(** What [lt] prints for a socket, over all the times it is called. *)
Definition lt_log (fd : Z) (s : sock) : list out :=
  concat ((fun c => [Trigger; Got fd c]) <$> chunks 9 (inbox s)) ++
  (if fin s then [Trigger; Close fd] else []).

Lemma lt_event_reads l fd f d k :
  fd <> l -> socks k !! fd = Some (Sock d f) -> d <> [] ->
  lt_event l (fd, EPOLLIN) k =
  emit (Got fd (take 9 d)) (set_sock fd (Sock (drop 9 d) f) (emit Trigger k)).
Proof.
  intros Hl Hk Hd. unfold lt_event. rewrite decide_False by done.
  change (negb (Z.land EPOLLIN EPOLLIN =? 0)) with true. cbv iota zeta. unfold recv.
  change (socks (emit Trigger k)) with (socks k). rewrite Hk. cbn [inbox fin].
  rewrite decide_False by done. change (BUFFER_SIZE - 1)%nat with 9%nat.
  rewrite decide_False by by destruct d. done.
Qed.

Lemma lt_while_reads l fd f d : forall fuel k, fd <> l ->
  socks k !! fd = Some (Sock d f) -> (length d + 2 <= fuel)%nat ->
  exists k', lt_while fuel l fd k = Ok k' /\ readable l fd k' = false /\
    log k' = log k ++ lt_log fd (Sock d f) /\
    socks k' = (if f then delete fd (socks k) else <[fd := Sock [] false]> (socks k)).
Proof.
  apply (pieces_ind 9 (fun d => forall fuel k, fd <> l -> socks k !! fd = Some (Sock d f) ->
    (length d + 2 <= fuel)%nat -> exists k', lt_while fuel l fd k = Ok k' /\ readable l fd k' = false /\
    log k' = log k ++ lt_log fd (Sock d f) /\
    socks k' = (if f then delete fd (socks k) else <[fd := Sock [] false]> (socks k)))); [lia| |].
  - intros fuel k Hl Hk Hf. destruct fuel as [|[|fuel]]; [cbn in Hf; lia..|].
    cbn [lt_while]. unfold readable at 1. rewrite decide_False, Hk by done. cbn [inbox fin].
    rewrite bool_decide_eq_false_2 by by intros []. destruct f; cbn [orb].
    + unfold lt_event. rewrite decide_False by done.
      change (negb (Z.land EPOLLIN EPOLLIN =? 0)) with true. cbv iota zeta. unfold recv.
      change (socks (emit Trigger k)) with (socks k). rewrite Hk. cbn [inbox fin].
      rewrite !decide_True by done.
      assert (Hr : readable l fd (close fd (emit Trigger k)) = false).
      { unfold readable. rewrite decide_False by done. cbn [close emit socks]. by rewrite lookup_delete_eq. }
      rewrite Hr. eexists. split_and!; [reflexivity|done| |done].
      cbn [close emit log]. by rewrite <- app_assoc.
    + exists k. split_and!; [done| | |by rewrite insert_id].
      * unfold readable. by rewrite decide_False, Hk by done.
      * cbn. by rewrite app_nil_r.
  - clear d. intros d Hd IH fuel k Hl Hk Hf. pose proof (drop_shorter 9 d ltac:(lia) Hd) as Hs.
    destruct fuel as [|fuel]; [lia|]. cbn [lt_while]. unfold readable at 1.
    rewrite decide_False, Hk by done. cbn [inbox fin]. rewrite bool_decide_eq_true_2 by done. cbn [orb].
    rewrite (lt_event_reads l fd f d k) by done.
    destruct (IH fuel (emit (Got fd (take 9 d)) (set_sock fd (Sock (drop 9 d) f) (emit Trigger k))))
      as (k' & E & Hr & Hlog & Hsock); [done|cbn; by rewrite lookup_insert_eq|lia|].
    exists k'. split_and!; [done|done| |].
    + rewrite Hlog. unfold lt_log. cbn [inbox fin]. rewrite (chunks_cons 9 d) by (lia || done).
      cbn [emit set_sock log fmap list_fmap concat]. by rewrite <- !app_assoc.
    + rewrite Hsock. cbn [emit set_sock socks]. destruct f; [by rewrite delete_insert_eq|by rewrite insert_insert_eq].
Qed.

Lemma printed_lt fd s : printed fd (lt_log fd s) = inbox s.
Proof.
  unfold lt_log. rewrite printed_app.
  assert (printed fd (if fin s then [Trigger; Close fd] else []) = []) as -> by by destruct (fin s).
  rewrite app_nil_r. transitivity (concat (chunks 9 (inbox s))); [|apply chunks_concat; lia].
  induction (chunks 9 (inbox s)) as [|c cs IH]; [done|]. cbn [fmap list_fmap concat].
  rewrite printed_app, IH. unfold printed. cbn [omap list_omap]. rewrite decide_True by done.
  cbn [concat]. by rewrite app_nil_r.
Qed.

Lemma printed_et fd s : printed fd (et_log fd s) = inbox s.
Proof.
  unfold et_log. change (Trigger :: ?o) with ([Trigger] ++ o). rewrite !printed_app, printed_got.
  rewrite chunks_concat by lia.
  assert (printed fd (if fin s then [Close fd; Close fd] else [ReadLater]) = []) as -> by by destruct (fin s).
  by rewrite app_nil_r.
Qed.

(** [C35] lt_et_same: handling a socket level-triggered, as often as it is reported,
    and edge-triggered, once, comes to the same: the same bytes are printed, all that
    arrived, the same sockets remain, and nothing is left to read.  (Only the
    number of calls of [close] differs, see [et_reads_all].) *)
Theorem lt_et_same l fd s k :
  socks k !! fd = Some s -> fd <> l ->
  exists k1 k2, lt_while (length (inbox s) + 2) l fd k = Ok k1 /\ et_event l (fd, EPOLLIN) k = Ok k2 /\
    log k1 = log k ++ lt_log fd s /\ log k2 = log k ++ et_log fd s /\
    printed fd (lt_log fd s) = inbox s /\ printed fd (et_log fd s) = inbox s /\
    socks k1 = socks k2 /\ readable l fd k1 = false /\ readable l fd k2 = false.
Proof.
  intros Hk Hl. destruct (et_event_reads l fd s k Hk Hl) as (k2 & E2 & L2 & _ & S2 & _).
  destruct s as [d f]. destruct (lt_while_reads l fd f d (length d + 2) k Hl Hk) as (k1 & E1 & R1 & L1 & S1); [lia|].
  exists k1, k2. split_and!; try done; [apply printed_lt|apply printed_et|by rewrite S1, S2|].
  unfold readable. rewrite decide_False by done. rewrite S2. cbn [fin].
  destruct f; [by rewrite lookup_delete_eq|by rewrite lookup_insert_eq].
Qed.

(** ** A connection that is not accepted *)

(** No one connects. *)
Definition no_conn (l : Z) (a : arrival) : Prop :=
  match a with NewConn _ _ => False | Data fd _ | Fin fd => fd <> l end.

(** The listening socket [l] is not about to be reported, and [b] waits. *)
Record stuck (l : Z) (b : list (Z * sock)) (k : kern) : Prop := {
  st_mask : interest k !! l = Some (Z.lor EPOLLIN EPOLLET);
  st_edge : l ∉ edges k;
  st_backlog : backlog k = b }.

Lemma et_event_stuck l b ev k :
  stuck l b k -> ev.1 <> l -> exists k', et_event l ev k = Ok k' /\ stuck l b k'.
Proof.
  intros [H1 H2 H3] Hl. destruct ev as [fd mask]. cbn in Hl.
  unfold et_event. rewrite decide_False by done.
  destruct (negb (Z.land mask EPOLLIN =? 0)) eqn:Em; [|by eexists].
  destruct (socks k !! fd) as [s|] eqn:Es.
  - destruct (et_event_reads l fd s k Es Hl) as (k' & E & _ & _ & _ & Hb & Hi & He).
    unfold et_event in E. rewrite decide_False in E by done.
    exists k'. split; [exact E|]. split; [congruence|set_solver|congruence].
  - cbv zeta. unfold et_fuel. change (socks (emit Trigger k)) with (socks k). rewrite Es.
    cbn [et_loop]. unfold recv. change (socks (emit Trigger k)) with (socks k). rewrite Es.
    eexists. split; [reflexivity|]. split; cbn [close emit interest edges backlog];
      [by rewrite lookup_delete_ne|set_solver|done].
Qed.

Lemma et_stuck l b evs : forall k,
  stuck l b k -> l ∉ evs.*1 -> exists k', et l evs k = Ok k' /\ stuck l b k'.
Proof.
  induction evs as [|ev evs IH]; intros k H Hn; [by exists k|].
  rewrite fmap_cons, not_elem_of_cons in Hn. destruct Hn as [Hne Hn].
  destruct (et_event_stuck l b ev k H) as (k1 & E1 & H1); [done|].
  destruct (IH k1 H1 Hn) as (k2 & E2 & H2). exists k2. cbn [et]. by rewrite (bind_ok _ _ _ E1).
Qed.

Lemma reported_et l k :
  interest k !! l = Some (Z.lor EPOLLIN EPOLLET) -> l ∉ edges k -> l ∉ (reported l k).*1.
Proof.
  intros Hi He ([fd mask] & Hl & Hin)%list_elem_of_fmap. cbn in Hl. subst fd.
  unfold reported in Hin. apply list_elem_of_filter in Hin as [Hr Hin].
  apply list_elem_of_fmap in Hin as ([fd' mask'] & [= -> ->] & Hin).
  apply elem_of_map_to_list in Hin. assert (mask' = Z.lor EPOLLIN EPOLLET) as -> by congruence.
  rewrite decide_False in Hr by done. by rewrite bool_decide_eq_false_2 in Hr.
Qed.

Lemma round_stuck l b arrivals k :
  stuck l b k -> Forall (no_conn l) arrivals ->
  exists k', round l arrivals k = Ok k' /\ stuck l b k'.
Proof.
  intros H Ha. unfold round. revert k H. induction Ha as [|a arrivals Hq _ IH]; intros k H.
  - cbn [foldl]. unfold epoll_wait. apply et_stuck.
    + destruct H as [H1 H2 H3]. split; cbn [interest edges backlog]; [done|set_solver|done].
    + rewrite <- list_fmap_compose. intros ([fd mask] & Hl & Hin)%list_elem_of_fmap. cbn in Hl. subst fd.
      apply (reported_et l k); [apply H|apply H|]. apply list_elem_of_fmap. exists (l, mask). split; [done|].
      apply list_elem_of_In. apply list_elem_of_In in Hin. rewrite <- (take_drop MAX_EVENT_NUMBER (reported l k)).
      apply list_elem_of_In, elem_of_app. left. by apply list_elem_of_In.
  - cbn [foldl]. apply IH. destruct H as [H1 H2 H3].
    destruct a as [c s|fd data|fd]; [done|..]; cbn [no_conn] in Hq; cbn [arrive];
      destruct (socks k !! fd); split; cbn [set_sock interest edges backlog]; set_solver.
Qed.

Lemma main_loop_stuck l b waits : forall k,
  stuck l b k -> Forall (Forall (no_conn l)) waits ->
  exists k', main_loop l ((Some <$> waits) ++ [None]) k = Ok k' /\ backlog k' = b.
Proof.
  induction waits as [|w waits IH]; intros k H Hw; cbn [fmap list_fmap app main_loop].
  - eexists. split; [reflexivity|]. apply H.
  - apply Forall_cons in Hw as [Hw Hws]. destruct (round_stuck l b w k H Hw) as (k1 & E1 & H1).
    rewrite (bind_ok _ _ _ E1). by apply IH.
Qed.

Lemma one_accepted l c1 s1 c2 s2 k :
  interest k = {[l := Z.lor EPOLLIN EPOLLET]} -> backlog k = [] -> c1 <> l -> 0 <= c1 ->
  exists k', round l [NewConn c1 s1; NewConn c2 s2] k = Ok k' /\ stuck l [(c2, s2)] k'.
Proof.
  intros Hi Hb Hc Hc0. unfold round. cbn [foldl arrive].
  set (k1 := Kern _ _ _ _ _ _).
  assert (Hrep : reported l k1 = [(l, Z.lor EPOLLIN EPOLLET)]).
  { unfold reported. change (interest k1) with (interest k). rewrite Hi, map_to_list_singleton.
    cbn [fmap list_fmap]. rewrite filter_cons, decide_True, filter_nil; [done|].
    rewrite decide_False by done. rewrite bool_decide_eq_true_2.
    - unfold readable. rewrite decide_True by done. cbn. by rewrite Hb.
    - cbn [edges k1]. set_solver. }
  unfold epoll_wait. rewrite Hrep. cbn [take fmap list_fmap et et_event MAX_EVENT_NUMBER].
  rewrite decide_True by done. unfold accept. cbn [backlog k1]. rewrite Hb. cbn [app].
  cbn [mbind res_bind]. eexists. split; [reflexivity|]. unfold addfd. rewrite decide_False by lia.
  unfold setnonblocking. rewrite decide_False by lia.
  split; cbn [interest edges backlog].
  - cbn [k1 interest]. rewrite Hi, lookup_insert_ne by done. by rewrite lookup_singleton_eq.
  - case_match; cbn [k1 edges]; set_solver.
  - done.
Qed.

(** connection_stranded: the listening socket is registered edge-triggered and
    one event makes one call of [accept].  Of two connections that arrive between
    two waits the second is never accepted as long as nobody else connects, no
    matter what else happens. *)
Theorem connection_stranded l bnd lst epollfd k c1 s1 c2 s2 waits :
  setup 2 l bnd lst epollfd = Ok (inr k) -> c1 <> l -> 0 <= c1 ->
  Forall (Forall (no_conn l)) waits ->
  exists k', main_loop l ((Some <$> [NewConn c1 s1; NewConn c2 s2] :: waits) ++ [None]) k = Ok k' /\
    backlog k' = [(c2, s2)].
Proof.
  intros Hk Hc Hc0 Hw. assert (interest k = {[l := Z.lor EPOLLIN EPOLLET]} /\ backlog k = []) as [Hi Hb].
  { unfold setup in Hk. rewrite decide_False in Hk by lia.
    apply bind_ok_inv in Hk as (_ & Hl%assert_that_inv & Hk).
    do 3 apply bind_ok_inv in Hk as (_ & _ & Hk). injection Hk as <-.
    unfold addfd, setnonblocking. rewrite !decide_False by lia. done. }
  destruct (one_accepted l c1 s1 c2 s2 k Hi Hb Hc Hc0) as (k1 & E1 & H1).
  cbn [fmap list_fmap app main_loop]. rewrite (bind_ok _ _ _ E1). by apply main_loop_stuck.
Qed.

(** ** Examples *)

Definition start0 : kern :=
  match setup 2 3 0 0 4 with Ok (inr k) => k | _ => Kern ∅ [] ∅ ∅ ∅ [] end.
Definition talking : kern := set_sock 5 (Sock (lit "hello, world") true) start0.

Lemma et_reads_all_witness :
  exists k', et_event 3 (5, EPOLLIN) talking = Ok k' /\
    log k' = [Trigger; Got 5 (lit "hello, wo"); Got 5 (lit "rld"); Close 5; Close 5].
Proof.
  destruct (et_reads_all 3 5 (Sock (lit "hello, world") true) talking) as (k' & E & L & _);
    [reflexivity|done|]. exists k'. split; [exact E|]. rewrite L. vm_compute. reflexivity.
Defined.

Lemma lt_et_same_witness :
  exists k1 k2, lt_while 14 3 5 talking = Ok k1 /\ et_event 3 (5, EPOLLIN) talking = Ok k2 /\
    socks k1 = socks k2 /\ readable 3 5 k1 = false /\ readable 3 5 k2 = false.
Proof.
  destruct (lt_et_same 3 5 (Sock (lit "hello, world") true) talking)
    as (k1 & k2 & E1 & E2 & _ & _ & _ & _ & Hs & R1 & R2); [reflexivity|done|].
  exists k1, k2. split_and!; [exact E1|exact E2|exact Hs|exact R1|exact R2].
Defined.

========================================

GOAL OF THE EXERCISE - Copy the lines above exactly. Start with the line containing "(** connection_stranded: the", end with the line containing "destruct (one_accepted l", and include both.

COMPLETED TASK -
(** connection_stranded: the listening socket is registered edge-triggered and
    one event makes one call of [accept].  Of two connections that arrive between
    two waits the second is never accepted as long as nobody else connects, no
    matter what else happens. *)
Theorem connection_stranded l bnd lst epollfd k c1 s1 c2 s2 waits :
  setup 2 l bnd lst epollfd = Ok (inr k) -> c1 <> l -> 0 <= c1 ->
  Forall (Forall (no_conn l)) waits ->
  exists k', main_loop l ((Some <$> [NewConn c1 s1; NewConn c2 s2] :: waits) ++ [None]) k = Ok k' /\
    backlog k' = [(c2, s2)].
Proof.
  intros Hk Hc Hc0 Hw. assert (interest k = {[l := Z.lor EPOLLIN EPOLLET]} /\ backlog k = []) as [Hi Hb].
  { unfold setup in Hk. rewrite decide_False in Hk by lia.
    apply bind_ok_inv in Hk as (_ & Hl%assert_that_inv & Hk).
    do 3 apply bind_ok_inv in Hk as (_ & _ & Hk). injection Hk as <-.
    unfold addfd, setnonblocking. rewrite !decide_False by lia. done. }
  destruct (one_accepted l c1 s1 c2 s2 k Hi Hb Hc Hc0) as (k1 & E1 & H1).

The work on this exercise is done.